I'm not keeping ALL the text in a single table for the entire system - I've tried that before and usually found that it get horribly messy. It's rare that there is enough text re-use in more than one area to warrant it. In fact, in the old version, there's a "Notes" table and a "Descriptions" table linked all over the place. A day of checking it (that's the kind of job where I adore Access!) I've shown that none of the entries is used more than once! So I'm shifting them all back to live with the data to which they pertain, albeit in a bunch of <this_kind_of_data>_text fields. It's also allowing me to tailor the nvarchar widths to something appropriate, rather than the old system that fudged everything into 255. (Pick-a-number style design).

It's starting to form a shape now. I love this - taking someone else's messed up data and showing that instead of having nearly 200 tables with dozens of them having almost identical structures and culling and normalising it down to around fifty tables. Much more elegant, although the data transfer looks like it's going to have around 200 steps to it! A huge chunk of the work is going into building an Access data transfer tool (DTS is not an option for a bunch of reasons outside my control) and building this tool is actually driving the final data structure.

Thanks for the reply. I work with one other developer, who's a UI/object-head, and doesn't appreciate the beauty of normalisation and sweetly tuned indexes! It's good to unload data-thoughts to other data-heads.

Anders Pedersen SSChampion Points: 11410 More actions · Answer 3

I would store one record per language, just like sys.messages does. Makes it easy to add another language later if determined there is a need for it.

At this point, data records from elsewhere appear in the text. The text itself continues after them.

(* ===== verification/GoTime.v ===== *)
(** * Go's [time] package, as far as the scheduling code uses it

    The language's standard library: instants, time zones, the proleptic
    Gregorian calendar and [time.Date].  Time zone data is not code of the
    repository, so a location is given by its lookup function. *)

From S2P Require Import Prelude.

(** ** Durations, in nanoseconds *)

Definition Nanosecond : Z := 1.
Definition Microsecond : Z := 1000.
Definition Millisecond : Z := 1000000.
Definition Second : Z := 1000000000.
Definition Minute : Z := 60 * Second.
Definition Hour : Z := 60 * Minute.

(** ** Locations and instants *)

(** [loc_lookup sec] is [(offset, start, end)]: the offset in seconds east of
    UTC in effect at Unix time [sec] and the Unix times between which it holds. *)
Record Location := mkLocation {
  loc_name : string;
  loc_lookup : Z -> Z * Z * Z;
}.

Definition loc_offset (l : Location) (sec : Z) : Z := (loc_lookup l sec).1.1.

Definition fixed_zone (name : string) (offset : Z) : Location :=
  mkLocation name (fun _ => (offset, - 2 ^ 63, 2 ^ 63 - 1)).
Definition UTC : Location := fixed_zone "UTC" 0.

(** An instant (nanoseconds since the Unix epoch) with the location it is shown in. *)
Record Time := mkTime { t_ns : Z; t_loc : Location }.

(** January 1, year 1, 00:00:00 UTC: Go's zero [Time]. *)
Definition zero_ns : Z := -62135596800 * Second.
Definition zeroTime : Time := mkTime zero_ns UTC.

Definition IsZero (t : Time) : bool := t_ns t =? zero_ns.
Definition Before (t u : Time) : bool := t_ns t <? t_ns u.
Definition After (t u : Time) : bool := t_ns u <? t_ns t.
Definition Equal (t u : Time) : bool := t_ns t =? t_ns u.
Definition Add (t : Time) (d : Z) : Time := mkTime (t_ns t + d) (t_loc t).
(** [t.Sub(u)] saturates at the least and the greatest duration. *)
Definition Sub (t u : Time) : Z := Z.max (- 2 ^ 63) (Z.min (2 ^ 63 - 1) (t_ns t - t_ns u)).
Definition In_ (t : Time) (l : Location) : Time := mkTime (t_ns t) l.
(** [t.Truncate(d)]: rounding down to a multiple of [d] since the zero time. *)
Definition Truncate (t : Time) (d : Z) : Time :=
  if d <=? 0 then t else mkTime (t_ns t - (t_ns t - zero_ns) mod d) (t_loc t).
(** [t.Round(d)]: rounding half up to a multiple of [d] since the zero time. *)
Definition Round (t : Time) (d : Z) : Time :=
  if d <=? 0 then t
  else
    let r := (t_ns t - zero_ns) mod d in
    mkTime (if 2 * r <? d then t_ns t - r else t_ns t + (d - r)) (t_loc t).
Definition Unix (t : Time) : Z := t_ns t / Second.

Arguments IsZero : simpl never.
Arguments Before : simpl never.
Arguments After : simpl never.
Arguments Equal : simpl never.
Arguments Truncate : simpl never.
Arguments Round : simpl never.
Arguments Second : simpl never.
Arguments Minute : simpl never.
Arguments Hour : simpl never.

(** ** The calendar *)

Definition is_leap (y : Z) : bool :=
  (y mod 4 =? 0) && (negb (y mod 100 =? 0) || (y mod 400 =? 0)).
Definition year_len (y : Z) : Z := if is_leap y then 366 else 365.

(** Days from 0001-01-01 to January 1 of year [y]. *)
Definition days_before_year (y : Z) : Z :=
  365 * (y - 1) + (y - 1) / 4 - (y - 1) / 100 + (y - 1) / 400.

(** Days before month [m] (1 to 12) in a year. *)
Definition days_before_month (leap : bool) (m : Z) : Z :=
  (match m with
   | 1 => 0 | 2 => 31 | 3 => 59 | 4 => 90 | 5 => 120 | 6 => 151
   | 7 => 181 | 8 => 212 | 9 => 243 | 10 => 273 | 11 => 304 | _ => 334
   end)%Z + (if leap && (2 <? m) then 1 else 0).

(** The day number (0 for 0001-01-01) of a date; month and day may be out of
    range and are normalised the way [time.Date] does. *)
Definition day_number (y m d : Z) : Z :=
  let y' := y + (m - 1) / 12 in
  let m' := (m - 1) mod 12 + 1 in
  days_before_year y' + days_before_month (is_leap y') m' + (d - 1).

(** The year of a day number, by 400-, 100-, 4- and 1-year cycles. *)
Definition year_of (n : Z) : Z :=
  let n400 := n / 146097 in let r := n mod 146097 in
  let n100 := Z.min (r / 36524) 3 in let r := r - 36524 * n100 in
  let n4 := r / 1461 in let r := r mod 1461 in
  let n1 := Z.min (r / 365) 3 in
  400 * n400 + 100 * n100 + 4 * n4 + n1 + 1.

(** 0-based day of the year. *)
Definition yday_of (n : Z) : Z := n - days_before_year (year_of n).

Definition month_of_yday (leap : bool) (yd : Z) : Z :=
  let b m := days_before_month leap m <=? yd in
  if b 12 then 12 else if b 11 then 11 else if b 10 then 10 else if b 9 then 9
  else if b 8 then 8 else if b 7 then 7 else if b 6 then 6 else if b 5 then 5
  else if b 4 then 4 else if b 3 then 3 else if b 2 then 2 else 1.

Definition month_of (n : Z) : Z := month_of_yday (is_leap (year_of n)) (yday_of n).
Definition mday_of (n : Z) : Z :=
  yday_of n - days_before_month (is_leap (year_of n)) (month_of n) + 1.

(** Sunday is 0. 0001-01-01 is a Monday. *)
Definition weekday_of (n : Z) : Z := (n + 1) mod 7.

(** ** Dates of instants *)

(** Days from 0001-01-01 to 1970-01-01. *)
Definition unix_epoch_day : Z := 719162.

(** Seconds on the local wall clock since 1970-01-01 00:00. *)
Definition local_sec (t : Time) : Z := Unix t + loc_offset (t_loc t) (Unix t).
Definition local_day (t : Time) : Z := local_sec t / 86400 + unix_epoch_day.

Definition Year (t : Time) : Z := year_of (local_day t).
Definition Month (t : Time) : Z := month_of (local_day t).
Definition Day (t : Time) : Z := mday_of (local_day t).
Definition YearDay (t : Time) : Z := yday_of (local_day t) + 1.
Definition Weekday (t : Time) : Z := weekday_of (local_day t).
Definition second_of_day (t : Time) : Z := local_sec t mod 86400.
Definition nanosecond_of (t : Time) : Z := t_ns t mod Second.

(** [time.Date] for a wall clock reading given as a day number and a second of
    the day: the offset is looked up at the reading taken as UTC, and again at
    the adjusted instant when that falls outside the zone that was found. *)
Definition date_sec (day sec : Z) (l : Location) : Z :=
  let unix := (day - unix_epoch_day) * 86400 + sec in
  let '(offset, start, stop) := loc_lookup l unix in
  if offset =? 0 then unix
  else
    let utc := unix - offset in
    let offset := if (utc <? start) || (stop <=? utc) then loc_offset l utc else offset in
    unix - offset.

Definition Date (y m d : Z) (sec nsec : Z) (l : Location) : Time :=
  mkTime (date_sec (day_number y m d) sec l * Second + nsec) l.

(** [t.AddDate(0, 0, n)]. *)
Definition AddDays (t : Time) (n : Z) : Time :=
  Date (Year t) (Month t) (Day t + n) (second_of_day t) (nanosecond_of t) (t_loc t).

(** ** Laws of the calendar *)

Lemma days_before_year_succ y : days_before_year (y + 1) = days_before_year y + year_len y.
Proof.
  unfold days_before_year, year_len, is_leap.
  replace (y + 1 - 1) with y by lia.
  assert (H4 : y / 4 = (y - 1) / 4 + if y mod 4 =? 0 then 1 else 0).
  { destruct (Z.eqb_spec (y mod 4) 0); Z.to_euclidean_division_equations; lia. }
  assert (H100 : y / 100 = (y - 1) / 100 + if y mod 100 =? 0 then 1 else 0).
  { destruct (Z.eqb_spec (y mod 100) 0); Z.to_euclidean_division_equations; lia. }
  assert (H400 : y / 400 = (y - 1) / 400 + if y mod 400 =? 0 then 1 else 0).
  { destruct (Z.eqb_spec (y mod 400) 0); Z.to_euclidean_division_equations; lia. }
  rewrite H4, H100, H400.
  destruct (Z.eqb_spec (y mod 4) 0), (Z.eqb_spec (y mod 100) 0), (Z.eqb_spec (y mod 400) 0);
    simpl; Z.to_euclidean_division_equations; lia.
Qed.

Lemma year_len_bounds y : 365 <= year_len y <= 366.
Proof. unfold year_len. case_match; lia. Qed.

Lemma days_before_year_mono y z : y <= z -> days_before_year y <= days_before_year z.
Proof.
  unfold days_before_year. intros. Z.to_euclidean_division_equations. lia.
Qed.

Lemma days_before_year_mono_lt y z : y < z -> days_before_year y + 365 <= days_before_year z.
Proof.
  intros H. pose proof (days_before_year_mono (y + 1) z ltac:(lia)).
  rewrite days_before_year_succ in *. pose proof (year_len_bounds y). lia.
Qed.

Lemma year_of_spec n :
  days_before_year (year_of n) <= n < days_before_year (year_of n + 1).
Proof.
  unfold year_of, days_before_year.
  Z.to_euclidean_division_equations. lia.
Qed.

Lemma year_of_unique n y :
  days_before_year y <= n < days_before_year (y + 1) -> year_of n = y.
Proof.
  intros Hy. pose proof (year_of_spec n) as Hn.
  destruct (Z.lt_trichotomy (year_of n) y) as [Hlt|[->|Hlt]]; [|done|].
  - pose proof (days_before_year_mono (year_of n + 1) y). lia.
  - pose proof (days_before_year_mono (y + 1) (year_of n)). lia.
Qed.

Lemma year_of_mono n m : n <= m -> year_of n <= year_of m.
Proof.
  intros H. destruct (decide (year_of n <= year_of m)) as [|Hlt]; [done|].
  pose proof (year_of_spec n). pose proof (year_of_spec m).
  pose proof (days_before_year_mono (year_of m + 1) (year_of n)). lia.
Qed.

Lemma yday_of_bounds n : 0 <= yday_of n < year_len (year_of n).
Proof.
  unfold yday_of. pose proof (year_of_spec n). rewrite days_before_year_succ in *. lia.
Qed.

(** The month found for a day of the year starts at or before it and is in range. *)
Lemma month_of_yday_spec leap yd :
  0 <= yd -> 1 <= month_of_yday leap yd <= 12 /\
  days_before_month leap (month_of_yday leap yd) <= yd.
Proof.
  intros Hyd. unfold month_of_yday, days_before_month.
  destruct leap; simpl; repeat case_match; simplify_eq; simpl; lia.
Qed.

Lemma month_of_bounds n : 1 <= month_of n <= 12.
Proof. apply month_of_yday_spec, yday_of_bounds. Qed.

Lemma day_number_in_range y m d :
  1 <= m <= 12 ->
  day_number y m d = days_before_year y + days_before_month (is_leap y) m + (d - 1).
Proof.
  intros H. unfold day_number.
  replace ((m - 1) / 12) with 0 by (symmetry; apply Z.div_small; lia).
  replace ((m - 1) mod 12) with (m - 1) by (symmetry; apply Z.mod_small; lia).
  replace (m - 1 + 1) with m by lia. by rewrite Z.add_0_r.
Qed.

Lemma days_before_month_January leap : days_before_month leap 1 = 0.
Proof. by destruct leap. Qed.

(** Reading a day number as a date and putting the date back together, with
    [k] more days, counts [k] days on: the month overflow is normalised away. *)
Lemma day_number_of_date n k :
  day_number (year_of n) (month_of n) (mday_of n + k) = n + k.
Proof.
  rewrite day_number_in_range by apply month_of_bounds.
  unfold mday_of, yday_of. lia.
Qed.

Lemma weekday_of_bounds n : 0 <= weekday_of n < 7.
Proof. apply Z.mod_pos_bound. lia. Qed.

Lemma weekday_of_shift n k : weekday_of (n + k) = (weekday_of n + k) mod 7.
Proof. unfold weekday_of. rewrite Zplus_mod_idemp_l. f_equal. lia. Qed.

Lemma weekday_of_week n k : weekday_of (n + 7 * k) = weekday_of n.
Proof. unfold weekday_of. Z.to_euclidean_division_equations. lia. Qed.

(** ** Zones in which every day starts *)

(** Local midnight of day [d] in zone [l], as [time.Date] computes it. *)
Definition midnight (l : Location) (d : Z) : Time := mkTime (date_sec d 0 l * Second) l.

(** The zone moves its clocks at an hour other than midnight, so the wall clock
    reading that [time.Date] is given for a midnight exists: the instant it
    returns shows that date again at 00:00.  [Date] documents this as the case
    in which its result is the time asked for. *)
Definition regular_zone (l : Location) : Prop :=
  forall d, local_sec (midnight l d) = (d - unix_epoch_day) * 86400.

Lemma Unix_sec s n l : 0 <= n < Second -> Unix (mkTime (s * Second + n) l) = s.
Proof. unfold Unix, Second; simpl. intros. Z.to_euclidean_division_equations. lia. Qed.

Lemma midnight_local_day l d : regular_zone l -> local_day (midnight l d) = d.
Proof.
  intros Hl. unfold local_day. rewrite (Hl d), Z.div_mul by lia.
  unfold unix_epoch_day. lia.
Qed.

Lemma midnight_zone l d : t_loc (midnight l d) = l.
Proof. done. Qed.

Lemma Date_midnight y m d l : Date y m d 0 0 l = midnight l (day_number y m d).
Proof. unfold Date, midnight. f_equal. lia. Qed.

(** Every zone with one offset is regular. *)
Lemma fixed_zone_regular name off :
  -2 ^ 40 < off < 2 ^ 40 -> regular_zone (fixed_zone name off).
Proof.
  intros Hoff d. unfold local_sec, midnight, date_sec, loc_offset; simpl.
  destruct (Z.eqb_spec off 0) as [->|].
  - unfold Unix; simpl. rewrite Z.div_mul by (unfold Second; lia). lia.
  - replace (if _ || _ then off else off) with off by by case_match.
    unfold Unix; simpl. rewrite Z.div_mul by (unfold Second; lia). lia.
Qed.

Lemma UTC_regular : regular_zone UTC.
Proof. apply fixed_zone_regular. lia. Qed.

Create HintDb gotime.
Create Rewrite HintDb gotime.
#[export] Hint Resolve UTC_regular weekday_of_bounds month_of_bounds : gotime.
#[export] Hint Rewrite Date_midnight day_number_of_date midnight_zone : gotime.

bledu SSChampion Points: 12335 More actions · Answer 4

A huge chunk of the work is going into building an Access data transfer tool (DTS is not an option for a bunch of reasons outside my control) and building this tool is actually driving the final data structure.

if you can be bothered, you can use smo with one of the .net languages to do some of the stuff that dts might have done.

and also remember to use nvarchar, nchar ... etc instead of varchar, char ... etc

is too much to ask what the application is doing? you could consider using the internationalisation features in .net

Everything you can imagine is real.

Andrew_Webster SSChasing Mays Points: 630 More actions · Answer 5

I'm not writing the front end, just handling the data. It's an application to store and display taxonomic information about biological species, a bit like ITIS. The client has specified that the front end has to be written in PHP, so we've got none of the snuggly .NET luxuries. I've got zero experience with PHP and it's another developer handling that, so unless/until we discover that PHP has a miraculous bunch of i18n powers, then we're doing it all in the data.

I'm going for handling the language just like it's another attribute of the data. In some areas where there's a tree of related look-up data I'm using the language_id in each table to form part of the join between tables. This allows me to have at each level a table that contains no more than an id and a sort_order, and a second table which uses that id as a FK, has a PK of it's own, a nvarchar field to hold the text and a language_id field. So then I'll write (maybe generate, might not be worth the effort writing the template) a bunch of SPs that take the language_id as a parameter and return the joined tables so that as far as the front end is concerned, the pair are just one table of an id, a sort order, and the text in the current language.